Ask HN: How do I become a self-taught software engineer in 1 year (full focus)? - jobsandjobs
======
mitchellst
As the other answers say, you will need something specific to drive at. The
field of software engineering is vast. You'll be repeatedly overwhelmed by its
size and scope without getting anywhere unless you start, and develop skills
on the way. Phrased differently, you don't know what you don't know. By far
the best way to explore what you want to do and to gain the skills necessary
is to do it on someone else's dime. Get a job.

Easiest way into a tech company in a technical role is through front end.
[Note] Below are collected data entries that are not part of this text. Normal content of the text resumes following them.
(** A run of the workflow that returns [EXIT_SUCCESS]. *)
Lemma workflow_trace_success (ctx : context) (wlog : list event) :
  workflow_trace ctx wlog EXIT_SUCCESS ->
  warnings wlog = [] /\ after_failure wlog = None /\
  Forall (fun e => is_exit_event e = false) wlog /\
  exists nvc cnt w,
    last (mount_calls wlog) = Some (ev_nvc_ldcache_update nvc cnt w) /\ 0 <= w.
Proof.
  intros H. remember EXIT_SUCCESS as rv eqn:Hrv.
  destruct H as [| | | | |nvc cfg r cnt drv dev evs rv Hr Hm];
    try discriminate Hrv.
  pose proof (mounts_trace_events _ _ _ _ _ _ _ Hm) as Hph.
  destruct Hm as [evs Hq|evs rv selected err Hq Hs Hrv'
                 |evs rv selected err v m Hq Hs Hrv' Hv
                 |evs rv selected err v mevs Hq Hs Hrv' Hv Hm
                 |evs rv selected err v mevs w m Hq Hs Hrv' Hv Hm Hw
                 |evs rv selected err v mevs w Hq Hs Hrv' Hv Hm Hw];
    try discriminate Hrv.
  apply reqs_trace_reading in Hq as (Hq0 & Hq1 & Hq2).
  apply mount_trace_reading in Hm as (Hm0 & Hm1 & Hm2 & _).
  apply Z.ltb_ge in Hr, Hv. pose proof Hw as Hw'. apply Z.ltb_ge in Hw'.
  split; [|split; [|split]].
  - rewrite !warnings_app, Hq1.
    change (warnings (ev_nvc_driver_mount nvc cnt drv v :: mevs ++
                      [ev_nvc_ldcache_update nvc cnt w]))
      with (warnings (mevs ++ [ev_nvc_ldcache_update nvc cnt w])).
    now rewrite warnings_app, Hm1.
  - unfold acquisitions. cbn [app after_failure failed]. rewrite Hr.
    rewrite !after_failure_app, Hq2. cbn [after_failure failed]. rewrite Hv.
    rewrite after_failure_app, Hm2. cbn [after_failure failed]. now rewrite Hw'.
  - apply Forall_app. split; [repeat constructor|].
    apply Forall_app. split; [|repeat constructor].
    eapply Forall_impl; [exact Hph|].
    intros e He. destruct e; try discriminate He; reflexivity.
  - exists nvc, cnt, w. split; [|exact Hw].
    rewrite !mount_calls_app, Hq0.
    change (mount_calls (acquisitions ctx nvc cfg cnt drv dev r))
      with (@nil event).
    change (mount_calls (cleanup (Some nvc) (Some cnt) (Some dev) (Some drv)
                           (Some cfg))) with (@nil event).
    change (mount_calls (ev_nvc_driver_mount nvc cnt drv v :: mevs ++
                         [ev_nvc_ldcache_update nvc cnt w]))
      with (ev_nvc_driver_mount nvc cnt drv v ::
            mount_calls (mevs ++ [ev_nvc_ldcache_update nvc cnt w])).
    rewrite mount_calls_app, app_nil_r. cbn [app].
    change (mount_calls [ev_nvc_ldcache_update nvc cnt w])
      with [ev_nvc_ldcache_update nvc cnt w].
    rewrite app_comm_cons. apply last_snoc.
Qed.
(Let's kill a myth here: not because FE is easier—it's not, necessarily. But
the risk is generally lower, since it's hard to really screw things up in
javascript and your mistakes will usually be more traceable for others to
clean up after you than they would be in, e.g., devops.) Give yourself 3
months to learn everything you can to pass an interview in javascript, html,
and css. Then go to a non-silicon valley town with lots of tech (Austin,
Boston, Chicago, LA come to mind) and go out for every front end job you can
find in a mid size company.

If the company's too big, you'll get locked in the front end role without
opportunities to explore other things. If it's too small, you risk (a) that
it's the founder's lifestyle business without any real innovation, or (b) that
it will grow so fast that you'll have responsibility piled on you and no time
to learn. (I recently interviewed a guy like this. Super smart, but he joined
a high-growth startup as a cheap early employee, and his expertise stayed
unfortunately narrow because he had no time to grow, only to prop up his part
of the system.) You're looking for a place with 30-70 engineers, whose senior
technical people are over age 45.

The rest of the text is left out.